--- Input material Enclosed Below ---

(* ===== verification/CmdDispatcher.v ===== *)
(** The command dispatcher [Svc::CommandDispatcher],
    [crates/fprime-svc/src/cmd_dispatcher.rs].

    [CdPorts] is the wiring, fixed before traffic starts; an index outside a
    port array panics.  Events are outputs with their arguments. *)

From stdpp Require Import gmap.
From S2P Require Import Prelude Serial SerialFacts Codec Fpp FwString Packets Comp Msg.

(** * Data *)

Definition CMD_DISPATCHER_COMMAND_PORTS : nat := 30.
Definition CMD_DISPATCHER_SEQUENCE_PORTS : nat := 5.
Definition DISPATCH_TABLE_SIZE : nat := 150.
Definition SEQUENCER_TABLE_SIZE : nat := 25.
Definition COMMAND_DROPPED_THROTTLE : Z := 5.
Definition QUEUE_MSG_SIZE : nat := 524.
Definition MSG_TYPE_COMP_CMD_STAT : Z := 1.
Definition MSG_TYPE_SEQ_CMD_BUFF : Z := 2.
Definition MSG_TYPE_PING_IN : Z := 3.
Definition MSG_TYPE_RUN : Z := 4.
Definition MSG_TYPE_CMD : Z := 5.
Definition OPCODE_CMD_NO_OP : Z := 0.
Definition OPCODE_CMD_NO_OP_STRING : Z := 1.
Definition OPCODE_CMD_TEST_CMD_1 : Z := 2.
Definition OPCODE_CMD_CLEAR_TRACKING : Z := 3.
Definition CHANID_COMMANDS_DISPATCHED : Z := 0.
Definition CHANID_COMMAND_ERRORS : Z := 1.
Definition CHANID_COMMANDS_DROPPED : Z := 2.
Definition INCLUDE_COMMAND_OPCODES_IN_EVENTS : bool := true.

Definition get_event_opcode (op : Z) : Z :=
  if INCLUDE_COMMAND_OPCODES_IN_EVENTS then op else (2 ^ 32 - 1)%Z.

Record SequenceTrackerEntry : Set := MkTracked {
  op_code : Z;
  cmd_context : Z;
  caller_port : Z;
}.

Definition SequenceTracker : Set := list (option (Z * SequenceTrackerEntry)).

Definition SequenceTracker_new : SequenceTracker := replicate SEQUENCER_TABLE_SIZE None.

(** [insert]: an existing key is overwritten, otherwise the first free slot
    is taken; [None] when there is neither. *)
Fixpoint tracker_overwrite (k : Z) (e : SequenceTrackerEntry) (t : SequenceTracker)
    : option SequenceTracker :=
  match t with
  | [] => None
  | Some (k', e') :: t' =>
      if (k' =? k)%Z then Some (Some (k', e) :: t') else cons (Some (k', e')) <$> tracker_overwrite k e t'
  | None :: t' => cons None <$> tracker_overwrite k e t'
  end.
Fixpoint tracker_take_free (k : Z) (e : SequenceTrackerEntry) (t : SequenceTracker)
    : option SequenceTracker :=
  match t with
  | [] => None
  | None :: t' => Some (Some (k, e) :: t')
  | Some x :: t' => cons (Some x) <$> tracker_take_free k e t'
  end.
Definition tracker_insert (k : Z) (e : SequenceTrackerEntry) (t : SequenceTracker)
    : option SequenceTracker :=
  match tracker_overwrite k e t with Some t' => Some t' | None => tracker_take_free k e t end.

Fixpoint tracker_remove (k : Z) (t : SequenceTracker) : option (SequenceTrackerEntry * SequenceTracker) :=
  match t with
  | [] => None
  | Some (k', e) :: t' =>
      if (k' =? k)%Z then Some (e, None :: t')
      else '(r, t'') ← tracker_remove k t'; Some (r, Some (k', e) :: t'')
  | None :: t' => '(r, t'') ← tracker_remove k t'; Some (r, None :: t'')
  end.

Record CmdDispatcher : Set := MkCd {
  entry_table : gmap Z Z;
  sequence_tracker : SequenceTracker;
  seq : Z;
  num_cmds_dispatched : Z;
  num_cmd_errors : Z;
  num_cmds_dropped : Z;
  last_dispatched : option Z;
  last_errors : option Z;
  last_dropped : option Z;
  dropped_throttle : EventThrottle;
}.

Definition CmdDispatcher_new : CmdDispatcher :=
  MkCd ∅ SequenceTracker_new 0 0 0 0 None None None (EventThrottle_new COMMAND_DROPPED_THROTTLE).

Record CdPorts : Set := MkPorts {
  comp_cmd_send : list bool;
  seq_cmd_status : list bool;
  ping_out : bool;
  cmd_response_out : bool;
  id_base : Z;
}.

Inductive CdOut : Set :=
| CdOpCodeRegistered (op port slot : Z)
| CdOpCodeReregistered (op port : Z)
| CdOpCodeDispatched (op port : Z)
| CdOpCodeCompleted (op : Z)
| CdOpCodeError (op : Z) (response : CmdResponse)
| CdMalformedCommand (status : DeserialStatus)
| CdInvalidCommand (op : Z)
| CdTooManyCommands (op : Z)
| CdNoOpReceived
| CdNoOpStringReceived (text : FwString)
| CdTestCmd1Args (i32 f32 u8 : Z)
| CdCommandDroppedQueueOverflow (op context : Z)
| CdCompCmdSend (port op cmd_seq : Z) (args : serbuf)
| CdSeqCmdStatus (port op context : Z) (response : CmdResponse)
| CdCmdResponse (op cmd_seq : Z) (response : CmdResponse)
| CdPingOut (key : Z)
| CdTlmWrite (chan value : Z).


(** * Operations *)

(** [array[port as usize].is_connected()]. *)
Definition port_connected (ports : list bool) (port : Z) : outcome bool :=
  if (port <? 0)%Z then Panic else index_get ports (Z.to_nat port).

(** [DeserialStatus::try_from(stat as u8).unwrap_or(FormatError)]. *)
Definition status_ordinal (s : SerializeStatus) : Z :=
  match s with
  | StOk => 0 | FormatError => 1 | NoRoomLeft => 2 | DeserBufferEmpty => 3 | DeserFormatError => 4
  | DeserSizeMismatch => 5 | DeserTypeMismatch => 6 | DeserImmutable => 7 | DeserInvalidData => 8
  | DiscardedExisting => 9
  end.
Definition deserial_status (s : SerializeStatus) : DeserialStatus :=
  default DsFormatError (try_from (status_ordinal s)).

(** Field updates. *)
Definition set_table (t : gmap Z Z) (s : CmdDispatcher) : CmdDispatcher :=
  MkCd t (sequence_tracker s) (seq s) (num_cmds_dispatched s) (num_cmd_errors s) (num_cmds_dropped s)
    (last_dispatched s) (last_errors s) (last_dropped s) (dropped_throttle s).
Definition set_tracker (t : SequenceTracker) (s : CmdDispatcher) : CmdDispatcher :=
  MkCd (entry_table s) t (seq s) (num_cmds_dispatched s) (num_cmd_errors s) (num_cmds_dropped s)
    (last_dispatched s) (last_errors s) (last_dropped s) (dropped_throttle s).
Definition set_seq (n : Z) (s : CmdDispatcher) : CmdDispatcher :=
  MkCd (entry_table s) (sequence_tracker s) n (num_cmds_dispatched s) (num_cmd_errors s) (num_cmds_dropped s)
    (last_dispatched s) (last_errors s) (last_dropped s) (dropped_throttle s).
Definition set_counters (d e dr : Z) (s : CmdDispatcher) : CmdDispatcher :=
  MkCd (entry_table s) (sequence_tracker s) (seq s) d e dr
    (last_dispatched s) (last_errors s) (last_dropped s) (dropped_throttle s).
Definition set_last (d e dr : option Z) (s : CmdDispatcher) : CmdDispatcher :=
  MkCd (entry_table s) (sequence_tracker s) (seq s) (num_cmds_dispatched s) (num_cmd_errors s)
    (num_cmds_dropped s) d e dr (dropped_throttle s).
Definition set_throttle (t : EventThrottle) (s : CmdDispatcher) : CmdDispatcher :=
  MkCd (entry_table s) (sequence_tracker s) (seq s) (num_cmds_dispatched s) (num_cmd_errors s)
    (num_cmds_dropped s) (last_dispatched s) (last_errors s) (last_dropped s) t.

Section handlers.
Context `{BuildProfile} (w : CdPorts).
Abbreviation M := (CompM CmdDispatcher CdOut).

Definition inc_dispatched : M unit :=
  s ← get_state; n ← lift (add_w 32 (num_cmds_dispatched s) 1);
  put_state (set_counters n (num_cmd_errors s) (num_cmds_dropped s) s).
Definition inc_errors : M unit :=
  s ← get_state; n ← lift (add_w 32 (num_cmd_errors s) 1);
  put_state (set_counters (num_cmds_dispatched s) n (num_cmds_dropped s) s).
Definition inc_dropped : M unit :=
  s ← get_state; n ← lift (add_w 32 (num_cmds_dropped s) 1);
  put_state (set_counters (num_cmds_dispatched s) (num_cmd_errors s) n s).

(** [comp_cmd_reg_handler] behind the port check of [CmdRegPort::invoke]. *)
Definition comp_cmd_reg (port op : Z) : M unit :=
  _ ← assert ((0 <=? port)%Z && (port <? Z.of_nat CMD_DISPATCHER_COMMAND_PORTS)%Z);
  s ← get_state;
  match entry_table s !! op with
  | Some existing_port =>
      _ ← assert (existing_port =? port)%Z;
      emit (CdOpCodeReregistered (get_event_opcode op) port)
  | None =>
      let slot := size (entry_table s) in
      _ ← assert (bool_decide (slot < DISPATCH_TABLE_SIZE));
      _ ← put_state (set_table (<[op := port]> (entry_table s)) s);
      emit (CdOpCodeRegistered (get_event_opcode op) port (Z.of_nat slot))
  end.

Definition seq_status_reply (caller op ctx : Z) (response : CmdResponse) : M unit :=
  connected ← lift (port_connected (seq_cmd_status w) caller);
  when connected (emit (CdSeqCmdStatus caller op ctx response)).

(** [entry_port.filter(|p| comp_cmd_send[p].is_connected())]. *)
Definition connected_target (op : Z) : M (option Z) :=
  s ← get_state;
  match entry_table s !! op with
  | None => mret None
  | Some p =>
      connected ← lift (port_connected (comp_cmd_send w) p);
      mret (if (connected : bool) then Some p else None)
  end.

(** The command is tracked when the caller's status port is connected;
    [false] when the tracker is full. *)
Definition track_command (port op ctx : Z) : M bool :=
  connected ← lift (port_connected (seq_cmd_status w) port);
  if (connected : bool) then
    s ← get_state;
    match tracker_insert (seq s) (MkTracked op ctx port) (sequence_tracker s) with
    | Some t => _ ← put_state (set_tracker t s); mret true
    | None => mret false
    end
  else mret true.

Definition bump_seq : M unit := s ← get_state; put_state (set_seq (wrap 32 (seq s + 1)) s).

(** [seq_cmd_buff_handler]. *)
Definition seq_cmd_buff_handler (port : Z) (data : serbuf) (ctx : Z) : M unit :=
  match CmdPacket_deserialize_from Big CmdPacket_new data with
  | (SPanic, _, _) => lift Panic
  | (SErr stat, pkt, _) =>
      _ ← emit (CdMalformedCommand (deserial_status stat));
      seq_status_reply port (opcode pkt) ctx ValidationError
  | (SOk _, pkt, _) =>
      let op := opcode pkt in
      target ← connected_target op;
      match target with
      | Some entry_port =>
          s ← get_state;
          inserted ← track_command port op ctx;
          if (inserted : bool) then
            _ ← emit (CdCompCmdSend entry_port op (seq s) (arg_buffer pkt));
            _ ← emit (CdOpCodeDispatched (get_event_opcode op) entry_port);
            _ ← inc_dispatched;
            bump_seq
          else
            _ ← emit (CdTooManyCommands (get_event_opcode op));
            seq_status_reply port op ctx ExecutionError
      | None =>
          _ ← emit (CdInvalidCommand (get_event_opcode op));
          _ ← inc_errors;
          _ ← seq_status_reply port op ctx InvalidOpcode;
          bump_seq
      end
  end.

--- End of Enclosed Input material ---

Action item:
Set down only the lines above that fall between the line holding "ping_out : bool;" and the line holding "MkCd (entry_table s) (sequence_tracker s) n", inclusive, keeping each exact.

Problem solution:
  ping_out : bool;
  cmd_response_out : bool;
  id_base : Z;
}.

Inductive CdOut : Set :=
| CdOpCodeRegistered (op port slot : Z)
| CdOpCodeReregistered (op port : Z)
| CdOpCodeDispatched (op port : Z)
| CdOpCodeCompleted (op : Z)
| CdOpCodeError (op : Z) (response : CmdResponse)
| CdMalformedCommand (status : DeserialStatus)
| CdInvalidCommand (op : Z)
| CdTooManyCommands (op : Z)
| CdNoOpReceived
| CdNoOpStringReceived (text : FwString)
| CdTestCmd1Args (i32 f32 u8 : Z)
| CdCommandDroppedQueueOverflow (op context : Z)
| CdCompCmdSend (port op cmd_seq : Z) (args : serbuf)
| CdSeqCmdStatus (port op context : Z) (response : CmdResponse)
| CdCmdResponse (op cmd_seq : Z) (response : CmdResponse)
| CdPingOut (key : Z)
| CdTlmWrite (chan value : Z).


(** * Operations *)

(** [array[port as usize].is_connected()]. *)
Definition port_connected (ports : list bool) (port : Z) : outcome bool :=
  if (port <? 0)%Z then Panic else index_get ports (Z.to_nat port).

(** [DeserialStatus::try_from(stat as u8).unwrap_or(FormatError)]. *)
Definition status_ordinal (s : SerializeStatus) : Z :=
  match s with
  | StOk => 0 | FormatError => 1 | NoRoomLeft => 2 | DeserBufferEmpty => 3 | DeserFormatError => 4
  | DeserSizeMismatch => 5 | DeserTypeMismatch => 6 | DeserImmutable => 7 | DeserInvalidData => 8
  | DiscardedExisting => 9
  end.
Definition deserial_status (s : SerializeStatus) : DeserialStatus :=
  default DsFormatError (try_from (status_ordinal s)).

(** Field updates. *)
Definition set_table (t : gmap Z Z) (s : CmdDispatcher) : CmdDispatcher :=
  MkCd t (sequence_tracker s) (seq s) (num_cmds_dispatched s) (num_cmd_errors s) (num_cmds_dropped s)
    (last_dispatched s) (last_errors s) (last_dropped s) (dropped_throttle s).
Definition set_tracker (t : SequenceTracker) (s : CmdDispatcher) : CmdDispatcher :=
  MkCd (entry_table s) t (seq s) (num_cmds_dispatched s) (num_cmd_errors s) (num_cmds_dropped s)
    (last_dispatched s) (last_errors s) (last_dropped s) (dropped_throttle s).
Definition set_seq (n : Z) (s : CmdDispatcher) : CmdDispatcher :=
  MkCd (entry_table s) (sequence_tracker s) n (num_cmds_dispatched s) (num_cmd_errors s) (num_cmds_dropped s)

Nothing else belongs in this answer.